Other programs have included Avisys and Lanius Excalibur (bonus points if you can give the English name of this bird), both of which are much older programs and by no means flashy in any way.

Of course you can make your own database using Microsoft Access or similar product.  There are many guides on the Internet and in bookstores to help guide you through the process.  In my opinion you can make a better looking database then many you can buy, so if you don’t mind doing some tedious work, this may be an option for you!

Lastly lets not forget about the notebook.  There is something great about going back through a notebook and reading through your entries.  Each year I buy a 5 subject Notebook to keep track of all my sightings, it provides a hard copy for all the data I enter on-line (in case something disastrous happens and E-bird or another program crashes).  Sometimes just looking at day, the people you bird with and the birds you saw can make the memories come flooding back.  And that my friends is what makes birding an awesome hobby!


6 responses to “To List or Not to List: But what program?

  1. Nice round-up of the options. I have occasionally thought about trying to design a database to meet my own needs, but mostly I just use eBird. The trouble with trying to design my own is that there are a lot of problems that other programmers have already worked out.

  2. Good job summing up the programs. Some years back I started with AviSys, and have been using it ever since. I like the flexibility it has (you can put in as much or as little info as you want – equivilent of a tick or all your field notes) the fact that you can add-on features (specialized check-lists), can run any report you canpossibly think of. (“Yeah – I think I have that bird on my March 3rd list for Essex county) as well as “birds not seen” lists for anyplace. As long as I enter some data faithfully, all the info is easly accessable. OH, and they have recently added a feature so that you can dump the info into eBird as well. (which I’ve not done yet, but will soon)

    Now I am going to go back-up my database- I don’t even want to consider what I’d feel if I lost it!

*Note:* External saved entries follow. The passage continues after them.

(* ===== verification/BridgePair.v ===== *)
(** * Two ends of a bridge

    What one end writes the other reads: a request goes out as a line, the peer's handler
    is called with its body, and the answer comes back to the request that asked, through
    both ends' limits, framing and names ([Bridge]). *)
From S2P Require Import Prelude Utf8 Lines Frames Bridge.
#[local] Open Scope nat_scope.

Section Pair.
Context `{LawfulSerde}.

(** A request between two ends: made by the one, its line read by the other, whose last
    line is read by the one in turn; the bridges after each. *)
Definition exchange (envA envB : environment) (op : string) (body : Value) (deadline : option Z)
    (a b : bridge) : option (bridge * bridge * bridge) :=
  a1 ← step envA a (Acted (Request op body deadline));
  asked ← last (queued (b_output a1));
  b1 ← step envB b (Received (Bytes asked));
  answered ← last (queued (b_output b1));
  a2 ← step envA a1 (Received (Bytes answered));
  Some (a1, b1, a2).

(** What a handler's end is answered with. *)
Definition answer_body (result : Value + string) : Value :=
  match result with inl body => body | inr words => refusal words end.

(** The time at the next look at a bridge's clock, and when a request that is made at it is past its
    deadline: its own, or the bridge's; thirty years on, where the clock does not go that far. *)
Definition next_look (env : environment) (b : bridge) : Z := (time (b_clock b) + lag env (tick (b_clock b)))%Z.
Definition past_at (env : environment) (deadline : option Z) (b : bridge) : Z :=
  let wait := default (default_deadline (b_settings b)) deadline in
  (if next_look env b + wait <=? clock_end env then next_look env b + wait
   else next_look env b + 30 * 365 * 24 * 60 * 60 * 1000000000)%Z.

(** A line of this kind, read where the input is at a line's start. *)
Lemma framer_read_line max line :
  Forall (fun b => is_lf b = false /\ b <> cr) line ->
  framer_read max (Framer [] false) (line ++ [lf]) = (Framer [] false, [Complete line]).
Proof.
  intros Hl. assert (Forall (fun b => is_lf b = false) line) as Hlf.
  { eapply Forall_impl; [exact Hl|]. by intros b []. }
  unfold framer_read, framer_settle, whole_lines. simpl.
  rewrite (split_lines_app_lf line [] Hlf). simpl. f_equal. f_equal. f_equal.
  unfold strip_cr. destruct (last line) as [b|] eqn:E; [|done].
  apply last_Some_elem_of in E. rewrite Forall_forall in Hl. destruct (Hl b E) as [_ Hb].
  destruct (Byte.eqb b cr) eqn:Hcr; [|done]. by apply Byte.byte_dec_bl in Hcr.
Qed.

(** A frame of the peer's, read whole. *)
Lemma dispatch_peer_frame env b frame line :
  to_vec frame = inl line -> length line <= max_frame_bytes (b_settings b) ->
  is_well_formed frame = true -> accepts b frame = true ->
  dispatch_all env [Complete line] b = dispatch_frame env frame b.
Proof.
  intros Hline Hlen Hwf Hacc. destruct (to_vec_read_back _ _ Hline) as (text & Htext & Hread).
  destruct (to_vec_one_line _ _ Hline) as [Hne _]. cbn [dispatch_all dispatch_line].
  unfold dispatch_bytes. destruct line as [|x line]; [done|].
  rewrite (from_utf8_lossy_valid _ _ Htext), <- (encode_from_utf8 _ _ Htext).
  settle_test. cbn [orb]. rewrite Hread, Hwf. by destruct (is_closed _).
Qed.

Lemma well_formed v id kind op body :
  v = PROTOCOL_VERSION -> id <> ""%string -> kind ∈ ["req"; "res"; "evt"]%string ->
  is_well_formed (MkFrame v id kind op body) = true.
Proof.
  intros -> Hid Hk. unfold is_well_formed. simpl.
  rewrite bool_decide_eq_false_2, bool_decide_eq_true_2 by done. done.
Qed.

(** A request made by an open bridge. *)
Lemma request_run env b op body deadline line :
  bridge_ok b -> is_closed b = false ->
  let id := minted (role (b_settings b)) (next_id (b_asking b) + 1) in
  let n := next_answer (b_asking b) in
  to_vec (MkFrame PROTOCOL_VERSION id "req" op body) = inl line ->
  length line <= max_frame_bytes (b_settings b) ->
  let until := past_at env deadline b in let b' := request env op body deadline b in
    pending (b_asking b') !! id = Some (MkPending op until n) /\
    live (b_asking b') !! n = Some (id, until) /\
    answers (b_asking b') = answers (b_asking b) /\
    queued (b_output b') = queued (b_output b) ++ [line ++ [lf]] /\
    b_life b' = b_life b /\ b_settings b' = b_settings b /\ b_reader b' = b_reader b.
Proof.
  intros Hok Hc id n Hline Hlen until b'. unfold b'. clear b'. destruct (ok_open b Hok Hc) as (_ & _ & Hs).
  unfold request, send. rewrite Hc. simpl. unfold encode, Bridge.encode. fold id. rewrite Hline.
  settle_test. unfold write. simpl. rewrite Hs. simpl.
  split_and!; try done; by rewrite lookup_insert_eq.
Qed.

(** A read of one line of the peer's, where nothing is done after a read. *)
Lemma read_line env b l line frame :
  b_reader b = Some l -> is_closed b = false ->
  stands_for (max_frame_bytes (b_settings b)) l (Framer [] false) ->
  to_vec frame = inl line -> length line <= max_frame_bytes (b_settings b) ->
  is_well_formed frame = true -> accepts b frame = true ->
  (forall t, after_read env t = []) ->
  is_closed (dispatch_frame env frame b) = false ->
  exists l', step env b (Received (Bytes (line ++ [lf]))) =
    Some (set_reader (Some l') (ticked (dispatch_frame env frame b))).
Proof.
  intros Hl Hc Hst Hline Hlen Hwf Hacc Hafter Hopen.
  destruct (to_vec_one_line _ _ Hline) as [_ Hone].
  destruct (read_bytes env b l _ (line ++ [lf]) Hl Hc ltac:(by destruct line) Hst)
    as (l' & _ & Hread).
  rewrite (framer_read_line _ _ Hone) in Hread. simpl snd in Hread.
  unfold read_lines in Hread. rewrite (dispatch_peer_frame env b frame line) in Hread by done.
  rewrite Hopen, Hafter in Hread. exists l'. exact Hread.
Qed.

(** The peer's request, whose handler is done at its first poll. *)
Lemma serve_line env b l n op body handler result line answered :
  bridge_ok b -> b_reader b = Some l -> is_closed b = false ->
  stands_for (max_frame_bytes (b_settings b)) l (Framer [] false) ->
  let id := minted (peer (role (b_settings b))) n in
  to_vec (MkFrame PROTOCOL_VERSION id "req" op body) = inl line ->
  to_vec (MkFrame PROTOCOL_VERSION id "res" op (answer_body result)) = inl answered ->
  length line <= max_frame_bytes (b_settings b) ->
  length answered <= max_frame_bytes (b_settings b) ->
  (forall t, after_read env t = []) -> request_of op (b_registry b) = Some handler ->
  (forall t, request_handler env handler t body = ([], Some result)) ->
  exists b', step env b (Received (Bytes (line ++ [lf]))) = Some b' /\
    queued (b_output b') = queued (b_output b) ++ [answered ++ [lf]] /\ b_heard b' = b_heard b.
Proof.
  intros Hok Hl Hc Hst id Hline Hanswered Hlen Hlen' Hafter Hreg Hhandler.
  destruct (ok_open b Hok Hc) as (_ & _ & Hs).
  set (frame := MkFrame PROTOCOL_VERSION id "req" op body) in *.
  assert (accepts b frame = true) as Hacc by (unfold accepts; simpl; apply minted_own).
  assert (dispatch_frame env frame b = write answered (ticked b)) as Hserve.
  { unfold dispatch_frame. rewrite Hacc. unfold serve. simpl. rewrite Hreg, Hhandler. simpl.
    unfold answer, respond. simpl. change (is_closed (ticked b)) with (is_closed b). rewrite Hc.
    unfold Bridge.encode. unfold answer_body in Hanswered. rewrite Hanswered. simpl. by settle_test. }
  destruct (read_line env b l line frame Hl Hc Hst Hline Hlen) as (l' & Hstep); try done.
  { apply well_formed; [done|apply minted_not_empty|set_solver]. }
  { rewrite Hserve. unfold write. simpl. rewrite Hs. exact Hc. }
  rewrite Hstep. eexists. split; [done|]. rewrite Hserve. unfold write. simpl. by rewrite Hs.
Qed.

(** The answer to a request waiting. *)
Lemma settle_line env b l n op body p line :
  b_reader b = Some l -> is_closed b = false ->
  stands_for (max_frame_bytes (b_settings b)) l (Framer [] false) ->
  let id := minted (role (b_settings b)) n in
  pending (b_asking b) !! id = Some p -> p_op p = op ->
  to_vec (MkFrame PROTOCOL_VERSION id "res" op body) = inl line ->
  length line <= max_frame_bytes (b_settings b) -> (forall t, after_read env t = []) ->
  exists b', step env b (Received (Bytes (line ++ [lf]))) = Some b' /\
    answers (b_asking b') = answers (b_asking b) ++
      [(p_answer p, inl (if (p_until p <=? next_look env b)%Z then refusal DEADLINE else body))] /\
    live (b_asking b') = live (b_asking b) /\ b_heard b' = b_heard b.
Proof.
  intros Hl Hc Hst id Hp Hop Hline Hlen Hafter.
  set (frame := MkFrame PROTOCOL_VERSION id "res" op body) in *.
  set (t := next_look env b).
  assert (accepts b frame = true) as Hacc by (unfold accepts; simpl; apply minted_own).
  assert (dispatch_frame env frame b =
    answer_request p (inl (if (p_until p <=? t)%Z then refusal DEADLINE else body))
      (now env (forget id b)).1) as Hsettle.
  { unfold dispatch_frame. rewrite Hacc. simpl. unfold settle. rewrite Hp.
    by rewrite !bool_decide_eq_true_2. }
  destruct (read_line env b l line frame Hl Hc Hst Hline Hlen) as (l' & Hstep); try done.
  { apply well_formed; [done|apply minted_not_empty|set_solver]. }
  { by rewrite Hsettle. }
  rewrite Hstep, Hsettle. by exists (set_reader (Some l') (ticked (answer_request p
    (inl (if (p_until p <=? t)%Z then refusal DEADLINE else body)) (now env (forget id b)).1))).
Qed.

(** C6: a request is answered by what the peer's handler gave: the line this end writes is
    one the peer reads, whose handler is called with the body; the line the peer writes is
    one this end reads, and the future of the request that asked gets the answer, and no other
    does; unless the deadline it was given as it was made (or the bridge's own) has passed at
    this end's look at its clock as it reads the answer, when it gets that instead. *)
Theorem request_reaches_the_handler_and_back
    envA envB settingsA settingsB startA startB hsA hsB a b op body deadline handler result lineA lineB :
  role settingsB = peer (role settingsA) ->
  steps envA (new settingsA startA) hsA = Some a -> is_closed a = false ->
  steps envB (new settingsB startB) hsB = Some b -> is_closed b = false ->
  (framer_reads (max_frame_bytes settingsA) (Framer [] false) (chunks_of hsA)).1 = Framer [] false ->
  (framer_reads (max_frame_bytes settingsB) (Framer [] false) (chunks_of hsB)).1 = Framer [] false ->
  (forall t, after_read envA t = []) -> (forall t, after_read envB t = []) ->
  request_of op (b_registry b) = Some handler ->
  (forall t, request_handler envB handler t body = ([], Some result)) ->
  let id := minted (role settingsA) (next_id (b_asking a) + 1) in
  let given := answer_body result in
  to_vec (MkFrame PROTOCOL_VERSION id "req" op body) = inl lineA ->
  to_vec (MkFrame PROTOCOL_VERSION id "res" op given) = inl lineB ->
  length lineA <= max_frame_bytes settingsA -> length lineA <= max_frame_bytes settingsB ->
  length lineB <= max_frame_bytes settingsA -> length lineB <= max_frame_bytes settingsB ->
  let until := past_at envA deadline a in
  let n := next_answer (b_asking a) in
  exists a1 b1 a2,
    exchange envA envB op body deadline a b = Some (a1, b1, a2) /\
    queued (b_output a1) = queued (b_output a) ++ [lineA ++ [lf]] /\
    queued (b_output b1) = queued (b_output b) ++ [lineB ++ [lf]] /\
    live (b_asking a2) !! n = Some (id, until) /\
    answers (b_asking a2) = answers (b_asking a) ++
      [(n, inl (if (until <=? next_look envA a1)%Z then refusal DEADLINE else given))] /\
    b_heard a2 = b_heard a1 /\ b_heard b1 = b_heard b.
Proof.
  intros Hrole Ha Hca Hb Hcb Hfa Hfb Haa Hab Hreg Hhandler id given HlA HlB HAA HAB HBA HBB until n.
  unfold until, n. clear until n.
  destruct (reached_ok envA _ _ _ _ Ha) as (Hoka & Ea & _).
  destruct (reached_ok envB _ _ _ _ Hb) as (Hokb & Eb & _).
  destruct (reader_follows envA _ _ _ _ Ha Hca) as (la & Hla & Hsta). rewrite Hfa in Hsta.
  destruct (reader_follows envB _ _ _ _ Hb Hcb) as (lb & Hlb & Hstb). rewrite Hfb in Hstb.
  unfold id in *. clear id. rewrite <- Ea, <- Eb in *.
  destruct (request_run envA a op body deadline lineA Hoka Hca HlA HAA)
    as (Hp & Hlive & Hans & Hq & Hlife & Hset & Hread).
  set (a1 := request envA op body deadline a) in *. set (until := past_at envA deadline a) in *.
  destruct (serve_line envB b lb (next_id (b_asking a) + 1) op body handler result lineA lineB)
    as (b1 & Hb1 & Hqb & Hheard); try done; try by rewrite Hrole, peer_peer.
  destruct (settle_line envA a1 la (next_id (b_asking a) + 1) op given
              (MkPending op until (next_answer (b_asking a))) lineB)
    as (a2 & Ha2 & Hans2 & Hlive2 & Hheard2); rewrite ?Hset, ?Hread; try done.
  { unfold is_closed. by rewrite Hlife. }
  exists a1, b1, a2. unfold exchange.
  cbn [step act mbind option_bind]. fold a1.
  rewrite Hq, last_snoc. cbn [mbind option_bind]. cbn [step] in Hb1, Ha2.
  rewrite Hb1. cbn [mbind option_bind]. rewrite Hqb, last_snoc. cbn [mbind option_bind].
  rewrite Ha2, Hans2, Hans, Hlive2. by split_and!.
Qed.
End Pair.

(** ** Witness *)

Definition peer_settings : Settings := MkSettings Host 2000 30000000000.
Definition peer_ready : list (happening (H := text_json)) := [Acted (On "ping" 0)].

Lemma request_reaches_the_handler_and_back_witness :
  exists a b lineA lineB,
    steps quiet (new sample_settings 0) [] = Some a /\
    steps quiet (new peer_settings 0) peer_ready = Some b /\
  let id := minted (role sample_settings) (next_id (b_asking a) + 1) in
  exists a1 b1 a2,
    exchange quiet quiet "ping" "x"%string None a b = Some (a1, b1, a2) /\
    queued (b_output a1) = queued (b_output a) ++ [lineA ++ [lf]] /\
    queued (b_output b1) = queued (b_output b) ++ [lineB ++ [lf]] /\
    live (b_asking a2) !! next_answer (b_asking a) = Some (id, past_at quiet None a) /\
    answers (b_asking a2) = answers (b_asking a) ++
      [(next_answer (b_asking a), inl (if (past_at quiet None a <=? next_look quiet a1)%Z then refusal DEADLINE else "x"%string))] /\
    b_heard a2 = b_heard a1 /\ b_heard b1 = b_heard b.
Proof.
  do 4 eexists. split; [vm_compute; reflexivity|]. split; [vm_compute; reflexivity|].
  eapply (request_reaches_the_handler_and_back quiet quiet sample_settings peer_settings 0 0
            [] peer_ready _ _ "ping" "x"%string None 0 (inl "x"%string));
    try (vm_compute; reflexivity); try (intros; reflexivity);
    apply Nat.leb_le; vm_compute; reflexivity.
Defined.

  3. Other than the trusty notebook and checklist, I use Birdstack because of the code you can use on the blog. I don’t spend enough time on it to get my yard list in chronological order, listing most recent first. I’ll have to do that some day….

  4. As one of the people behind BUBO Listing, thanks for the mention. We like to point out that if birders want to submit bird observations that can contribute in a meaningful way to monitoring and conservation, they should certainly use E-bird (or in the UK, the BTO’s BirdTrack). BUBO Listing is just a bit of fun, and should be considered as such, and is aimed solely at the “sport” side of birding. You’re right that we don’t check all the data going in – there are only two of us working on it and we only have a few spare hours a day to do so (unlike E-bird which is a professional undertaking with the resources to match). We probably have going on for a million records entered in the last couple of years, so there’s no chance we could check everything anyway. We do currently insist on dates and places for British rarities, but haven’t implemented this yet in North America (partly because we’d have to decide which species were rare and which weren’t).

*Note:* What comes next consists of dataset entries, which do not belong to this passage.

(* ===== verification/Threads.v ===== *)
(** * Programs on threads that share a state

    A thread's code as a program ([prog]): what it does with the shared state, a step at a
    time. A step ([Act]) is what no other thread can come between, such as all that is done
    while a lock is held, or one atomic access; one that is [None] waits. [Iter] is a loop.
    A [config] is the state and the threads, any of which may go next ([Go]), what is outside
    may act ([Env]) and a thread may start ([Begin]). The logic is rely and guarantee: a
    thread's assertions hold through what the others do. *)
From S2P Require Import Prelude.
#[local] Open Scope nat_scope.

Section Programs.
Context {S : Type}.

Inductive prog (A : Type) : Type :=
| Ret (a : A)
| Act {B : Type} (f : S -> option (S * B)) (k : B -> prog A)
| Iter {X B : Type} (x : X) (turn : X -> prog (X + B)) (k : B -> prog A).

#[global] Arguments Ret {_}.
#[global] Arguments Act {_ _}.
#[global] Arguments Iter {_ _ _}.

Fixpoint pbind {A B : Type} (p : prog A) (k : A -> prog B) : prog B :=
  match p with
  | Ret a => k a
  | Act f k' => Act f (fun b => pbind (k' b) k)
  | Iter x turn k' => Iter x turn (fun b => pbind (k' b) k)
  end.

#[export] Instance prog_ret : MRet prog := @Ret.
#[export] Instance prog_bind : MBind prog := fun A B k p => pbind p k.

(** A step of the state that no thread waits for. *)
Definition act {B : Type} (f : S -> S * B) : prog B := Act (fun s => Some (f s)) Ret.
(** A step that waits for its state. *)
Definition await {B : Type} (f : S -> option (S * B)) : prog B := Act f Ret.
Definition look {B : Type} (f : S -> B) : prog B := act (fun s => (s, f s)).
Definition change (f : S -> S) : prog unit := act (fun s => (f s, tt)).
(** [loop] as long as its turn gives no value. *)
Definition loop {B : Type} (turn : prog (option B)) : prog B :=
  Iter tt (fun _ => r ← turn; mret (match r with Some b => inr b | None => inl tt end)) Ret.
(* ===== verification/BridgeThreadsRun.v ===== *)
(** * Every thread of the bridge keeps the invariant

    The threads of [BridgeThreads] themselves, by [BridgeThreadsSafe]'s invariant and
    guarantee: the handlers' and the app's, the reader, which alone takes an answer's sender,
    and the writer, which alone takes from the queue. So any state that a bridge as it is
    built reaches is one of the invariant ([built_ok]), whichever thread goes next. *)
From stdpp Require Import gmap.
From S2P Require Import Prelude Utf8 Lines Frames Threads BridgeThreads BridgeThreadsSafe.
#[local] Open Scope nat_scope.

Section Run.
Context `{Serde} (cfg : settings) (env : closures).
Implicit Types s : st.

#[local] Abbreviation inv := (inv cfg).
#[local] Abbreviation gua := (gua cfg).
#[local] Abbreviation gua_call := (gua_call cfg).
#[local] Abbreviation others := (others cfg env).
#[local] Abbreviation keeps := (keeps cfg env).

(** A thread's program: any step of the guarantee, not only of a call. *)
Definition runs {A : Type} (me : nat) (P : st -> Prop) (p : prog st A) (Q : A -> st -> Prop) : Prop :=
  safe inv (others me) (gua me) P p Q.

Lemma runs_bind {A B} me (R : A -> st -> Prop) P Q (p : prog st A) (k : A -> prog st B) :
  runs me P p R -> (forall a, runs me (R a) (k a) Q) -> runs me P (p ≫= k) Q.
Proof. apply safe_bind. Qed.

Lemma runs_pre {A} me (P P' : st -> Prop) (p : prog st A) Q :
  runs me P p Q -> (forall s, inv s -> P' s -> P s) -> runs me P' p Q.
Proof. intros Hp HP. by eapply safe_pre. Qed.

Lemma runs_post {A} me P (p : prog st A) (Q Q' : A -> st -> Prop) :
  runs me P p Q -> (forall a s, inv s -> Q a s -> Q' a s) -> runs me P p Q'.
Proof. intros Hp HQ. by eapply safe_post. Qed.

Lemma runs_ret {A} me (a : A) (P : st -> Prop) (Q : A -> st -> Prop) :
  (forall s, inv s -> P s -> Q a s) -> runs me P (mret a) Q.
Proof. apply safe_ret. Qed.

(** What the others leave, and a call of this thread's. *)
Definition own (me : nat) (P : st -> Prop) : Prop :=
  stable inv (others me) P /\ forall s s', inv s -> inv s' -> gua_call me s s' -> P s -> P s'.

Lemma own_True me : own me (fun _ => True).
Proof. by split. Qed.

(** Calls of the bridge leave what is this thread's own. *)
Lemma runs_keeps {A} me (p : prog st A) (P : st -> Prop) :
  own me P -> keeps me p -> runs me P p (fun _ => P).
Proof.
  intros [HSt HP] Hp. eapply safe_guarantee; [|by apply sound_keeps].
  intros s s' Hg. by apply call_gua.
Qed.

Lemma runs_act {B} me (f : st -> st * B) (P : st -> Prop) (R : B -> st -> Prop) :
  (forall b, stable inv (others me) (R b)) ->
  (forall s, inv s -> P s -> inv (f s).1 /\ gua me s (f s).1 /\ R (f s).2 (f s).1) ->
  runs me P (act f) R.
Proof. apply safe_act. Qed.

Lemma runs_change me (f : st -> st) (P : st -> Prop) (R : st -> Prop) :
  stable inv (others me) R ->
  (forall s, inv s -> P s -> inv (f s) /\ gua me s (f s) /\ R (f s)) ->
  runs me P (change f) (fun _ => R).
Proof. intros HR Hf. by apply runs_act. Qed.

    Anyway, good birding everyone!

    Andy Musgrove (UK) and Mike Prince (India)

  5. As the other person behind BUBO Listing I’d like to add to Andy’s comments. We do now insist on dates and locations for rarities in North America, according to the status accorded to the species by AOU, ABA or individual state authorities as appropriate. It’s a difficult balance between ease/speed of data entry and capturing as much data as possible for interest. eBird, BirdTrack etc. have to have their stringent checks on data quality considering the important uses to which the data is put, whereas we feel that the ‘lighter side’ of listing and comparing your lists with other listers can get away with more self-policing.

    Pleased to see we are getting a few American listers on board now: the top ABA area list we have on currently is 764!